[[ Exercise materials, beginning ]]
(* ===== verification/ShRun.v ===== *)
(** * Running commands: [runcmd] of [sh.c]

    What a process of the shell does is the tree of its system calls
    ([prog]): [runcmd] builds it from a parsed command.  [launch] runs the
    tree against descriptor tables, with the kernel's rule that [open], [dup]
    and [pipe] return the lowest free descriptors, and collects the programs
    executed with the tables they get and the programs they come after.
    [runcmd_plan] says which those are. *)

From S2P Require Import Prelude CString Printf Sh.

Abbreviation str := (list Z).

Inductive prog :=
| Exit
| Exec (argv : list str) (failed : prog)
| Print (fmt : list Z) (arg : str) (k : prog)
| Close (fd : nat) (k : prog)
| Dup (fd : nat) (k : prog)
| Open (path : str) (mode : Z) (k : Z -> prog)
| Pipe (k : option (nat * nat) -> prog)
| Fork (child parent : prog)
| Wait (k : prog).

Definition panic (s : list Z) : prog := Print (chars "%s" ++ [10]) s Exit.

(** [fork1] in its two returns; a failing [fork] panics instead of both. *)
Fixpoint runcmd (c : cmd str) : prog :=
  match c with
  | EXEC argv =>
      match argv with
      | [] => Exit
      | a :: _ => Exec argv (Print (chars "exec %s failed" ++ [10]) a Exit)
      end
  | REDIR c file mode fd =>
      Close (Z.to_nat fd) (Open file mode (fun r =>
        if r <? 0 then Print (chars "open %s failed" ++ [10]) file Exit else runcmd c))
  | LIST l r => Fork (runcmd l) (Wait (runcmd r))
  | PIPE l r =>
      Pipe (fun p =>
        match p with
        | None => panic (chars "pipe")
        | Some (p0, p1) =>
            Fork (Close 1 (Dup p1 (Close p0 (Close p1 (runcmd l)))))
            (Fork (Close 0 (Dup p0 (Close p0 (Close p1 (runcmd r)))))
            (Close p0 (Close p1 (Wait (Wait Exit)))))
        end)
  | BACK c => Fork (runcmd c) Exit
  end.

(** ** Descriptors *)

Inductive obj := Device (n : nat) | File (path : str) (mode : Z) | PipeR (q : nat) | PipeW (q : nat).
Definition fds : Type := list (option obj).
Definition NOFILE : nat := 16.

Fixpoint lowest (t : fds) : option nat :=
  match t with
  | [] => None
  | None :: _ => Some 0%nat
  | Some _ :: t => S <$> lowest t
  end.
Definition put (o : obj) (t : fds) : option (nat * fds) :=
  i ← lowest t; Some (i, <[i := Some o]> t).
Definition put_pipe (q : nat) (t : fds) : option (nat * nat * fds) :=
  '(i, t1) ← put (PipeR q) t;
  '(j, t2) ← put (PipeW q) t1;
  Some (i, j, t2).

(** An executed program, its descriptors, and the programs that have ended
    before it starts, by their number in the order of the forks. *)
Definition started : Type := list str * fds * gset nat.

Section launch.
Context (opens : str -> bool).       (* which files [open] finds *)

(** The programs a process and its children execute, in the order of the
    forks, the next pipe's number, and the programs that have ended when the
    process exits.  [q] numbers the next pipe and [n] the next program; [seen]
    are the programs known to have ended; [kids] are, for the children since
    the last time all had been waited for, the programs ended when each exits,
    and [w] the number of these children waited for: only the [wait] for the
    last of them tells which have exited. *)
Fixpoint launch (p : prog) (t : fds) (q n : nat) (seen : gset nat) (kids : list (gset nat)) (w : nat) : list started * nat * gset nat :=
  match p with
  | Exit => ([], q, seen)
  | Exec argv _ => ([(argv, t, seen)], q, {[n]} ∪ seen)
  | Print _ _ k => launch k t q n seen kids w
  | Close fd k => launch k (<[fd := None]> t) q n seen kids w
  | Dup fd k =>
      match t !! fd with
      | Some (Some o) => match put o t with Some (_, t) => launch k t q n seen kids w | None => launch k t q n seen kids w end
      | _ => launch k t q n seen kids w
      end
  | Open path mode k =>
      if opens path then
        match put (File path mode) t with
        | Some (i, t) => launch (k (Z.of_nat i)) t q n seen kids w
        | None => launch (k (-1)) t q n seen kids w
        end
      else launch (k (-1)) t q n seen kids w
  | Pipe k =>
      match put_pipe q t with
      | Some (i, j, t) => launch (k (Some (i, j))) t (S q) n seen kids w
      | None => launch (k None) t q n seen kids w
      end
  | Fork c p =>
      let '(l1, q, e1) := launch c t q n seen [] 0 in
      let '(l2, q, e2) := launch p t q (n + length l1)%nat seen (kids ++ [e1]) w in
      (l1 ++ l2, q, e2)
  | Wait k =>
      if (length kids <=? S w)%nat then launch k t q n (seen ∪ ⋃ kids) [] 0
      else launch k t q n seen kids (S w)
  end.

(** ** What a command means *)

(** The programs a command runs, each with its standard input and output and
    with the programs that end before it starts; the next pipe; and the
    programs that have ended when the command has.  The two sides of a pipe run
    side by side, [r] of [l ; r] starts when [l] has ended, and nobody waits
    for a command in the background. *)
Fixpoint plan (c : cmd str) (inp out : obj) (q n : nat) (seen : gset nat) : list (list str * obj * obj * gset nat) * nat * gset nat :=
  match c with
  | EXEC argv => match argv with [] => ([], q, seen) | _ => ([(argv, inp, out, seen)], q, {[n]} ∪ seen) end
  | REDIR c file mode fd =>
      if opens file then
        if fd =? 0 then plan c (File file mode) out q n seen else plan c inp (File file mode) q n seen
      else ([], q, seen)
  | PIPE l r =>
      let '(l1, q1, e1) := plan l inp (PipeW q) (S q) n seen in
      let '(l2, q2, e2) := plan r (PipeR q) out q1 (n + length l1)%nat seen in
      (l1 ++ l2, q2, e1 ∪ e2)
  | LIST l r =>
      let '(l1, q1, e1) := plan l inp out q n seen in
      let '(l2, q2, e2) := plan r inp out q1 (n + length l1)%nat e1 in
      (l1 ++ l2, q2, e2)
  | BACK c =>
      let '(l, q, _) := plan c inp out q n seen in (l, q, seen)
  end.

(** A table with the three standard descriptors and nothing else. *)
Definition std (inp out err : obj) : fds := [Some inp; Some out; Some err] ++ replicate (NOFILE - 3) None.
Definition with_std (err : obj) (x : list str * obj * obj * gset nat) : started :=
  (x.1.1.1, std x.1.1.2 x.1.2 err, x.2).

Lemma plan_seen c : forall inp out q n seen, seen ⊆ (plan c inp out q n seen).2.
Proof.
  induction c as [argv|c IH f m fd|l IHl r IHr|l IHl r IHr|c IH]; intros inp out q n seen; cbn [plan].
  - destruct argv; simpl; set_solver.
  - destruct (opens f); [|done]. destruct (fd =? 0); apply IH.
  - pose proof (IHl inp (PipeW q) (S q) n seen) as H1. destruct (plan l inp (PipeW q) (S q) n seen) as [[l1 q1] e1].
    pose proof (IHr (PipeR q) out q1 (n + length l1)%nat seen) as H2. destruct (plan r (PipeR q) out q1 (n + length l1)%nat seen) as [[l2 q2] e2].
    simpl in *. set_solver.
  - pose proof (IHl inp out q n seen) as H1. destruct (plan l inp out q n seen) as [[l1 q1] e1].
    pose proof (IHr inp out q1 (n + length l1)%nat e1) as H2. destruct (plan r inp out q1 (n + length l1)%nat e1) as [[l2 q2] e2].
    simpl in *. set_solver.
  - by destruct (plan c inp out q n seen) as [[l q'] e].
Qed.

Lemma runcmd_plan_spec c : forall inp out err q n seen, wf_cmd c ->
  launch (runcmd c) (std inp out err) q n seen [] 0 =
  let '(l, q', e) := plan c inp out q n seen in (with_std err <$> l, q', e).
Proof.
  induction c as [argv|c IH f m fd|l IHl r IHr|l IHl r IHr|c IH]; intros inp out err q n seen Hw; cbn [runcmd plan].
  - by destruct argv.
  - destruct Hw as (Hc & _ & [[-> ->]|[-> ->]]); simpl Z.to_nat; cbn [launch]; destruct (opens f); try done; simpl; [apply (IH (File f 0) out)|apply (IH inp (File f 513))]; done.
  - destruct Hw as [Hl Hr].
    change (launch (Pipe _) (std inp out err) q n seen [] 0) with
      (let '(l1, q1, e1) := launch (runcmd l) (std inp (PipeW q) err) (S q) n seen [] 0 in
       let '(l2, q2, e) := (let '(l2, q2, e2) := launch (runcmd r) (std (PipeR q) out err) q1 (n + length l1)%nat seen [] 0 in
                            (l2 ++ [], q2, seen ∪ ⋃ [e1; e2])) in (l1 ++ l2, q2, e)).
    rewrite (IHl inp (PipeW q) err (S q) n seen Hl). pose proof (plan_seen l inp (PipeW q) (S q) n seen) as H1.
    destruct (plan l inp (PipeW q) (S q) n seen) as [[l1 q1] e1]. rewrite length_fmap.
    rewrite (IHr (PipeR q) out err q1 (n + length l1)%nat seen Hr). destruct (plan r (PipeR q) out q1 (n + length l1)%nat seen) as [[l2 q2] e2].
    rewrite app_nil_r, fmap_app. f_equal. simpl in *. set_solver.
  - destruct Hw as [Hl Hr]. cbn [launch]. rewrite (IHl inp out err q n seen Hl). pose proof (plan_seen l inp out q n seen) as H1.
    destruct (plan l inp out q n seen) as [[l1 q1] e1]. cbn [app length Nat.leb]. rewrite length_fmap.
    assert (seen ∪ ⋃ [e1] = e1) as -> by (simpl in *; set_solver).
    rewrite (IHr inp out err q1 (n + length l1)%nat e1 Hr). destruct (plan r inp out q1 (n + length l1)%nat e1) as [[l2 q2] e2]. by rewrite fmap_app.
  - cbn [launch]. rewrite (IH inp out err q n seen Hw). destruct (plan c inp out q n seen) as [[l1 q1] e1]. by rewrite app_nil_r.
Qed.
End launch.

(** C14.  The shell wires its programs as the command says.  From standard
    descriptors 0, 1 and 2, [runcmd] executes exactly the programs of the
    command's plan, in the order in which their processes are forked, each with
    the planned input and output (a file, an end of a pipe shared with its
    neighbour, or the shell's own), with the shell's error output, and with no
    other descriptor open: no end of a pipe stays open in a program that does
    not use it.  The shell's waits make each program start after exactly the
    programs the command says it comes after: those of [l] before those of [r]
    in [l ; r], but none in the background and none on the other side of a pipe.
    Forks and [exec] succeed; [open] may fail. *)
Theorem runcmd_plan opens c inp out err q n seen : wf_cmd c ->
  let '(l, q', e) := plan opens c inp out q n seen in
  launch opens (runcmd c) (std inp out err) q n seen [] 0 = (with_std err <$> l, q', e).
Proof. intros Hc. pose proof (runcmd_plan_spec opens c inp out err q n seen Hc) as H. by destruct (plan opens c inp out q n seen) as [[l q'] e]. Qed.

(** [ls | wc > f ; rm f] *)
Definition demo_cmd : cmd str :=
  LIST (PIPE (EXEC [chars "ls"]) (REDIR (EXEC [chars "wc"]) (chars "f") 0x201 1)) (EXEC [chars "rm"; chars "f"]).
Lemma runcmd_plan_witness :
  exists e, launch (fun _ => true) (runcmd demo_cmd) (std (Device 0) (Device 1) (Device 2)) 0 0 ∅ [] 0 =
  ([([chars "ls"], std (Device 0) (PipeW 0) (Device 2), ∅); ([chars "wc"], std (PipeR 0) (File (chars "f") 0x201) (Device 2), ∅);
    ([chars "rm"; chars "f"], std (Device 0) (Device 1) (Device 2), {[0%nat]} ∪ ∅ ∪ ({[1%nat]} ∪ ∅))], 1%nat, e).
Proof.
  eexists. apply (runcmd_plan (fun _ => true) demo_cmd (Device 0) (Device 1) (Device 2) 0 0 ∅).
  simpl. unfold MAXARGS, wf_word, wf_redir. simpl. split_and!; try lia; try (by repeat constructor); try done.
Defined.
[[ Exercise materials, end ]]
**What you need to do:** Take the lines from the first line of the records through the line holding "(k : Z -> prog)", both included, and please reproduce them exactly with nothing added.

**Result for this task:**
(* ===== verification/ShRun.v ===== *)
(** * Running commands: [runcmd] of [sh.c]

    What a process of the shell does is the tree of its system calls
    ([prog]): [runcmd] builds it from a parsed command.  [launch] runs the
    tree against descriptor tables, with the kernel's rule that [open], [dup]
    and [pipe] return the lowest free descriptors, and collects the programs
    executed with the tables they get and the programs they come after.
    [runcmd_plan] says which those are. *)

From S2P Require Import Prelude CString Printf Sh.

Abbreviation str := (list Z).

Inductive prog :=
| Exit
| Exec (argv : list str) (failed : prog)
| Print (fmt : list Z) (arg : str) (k : prog)
| Close (fd : nat) (k : prog)
| Dup (fd : nat) (k : prog)
| Open (path : str) (mode : Z) (k : Z -> prog)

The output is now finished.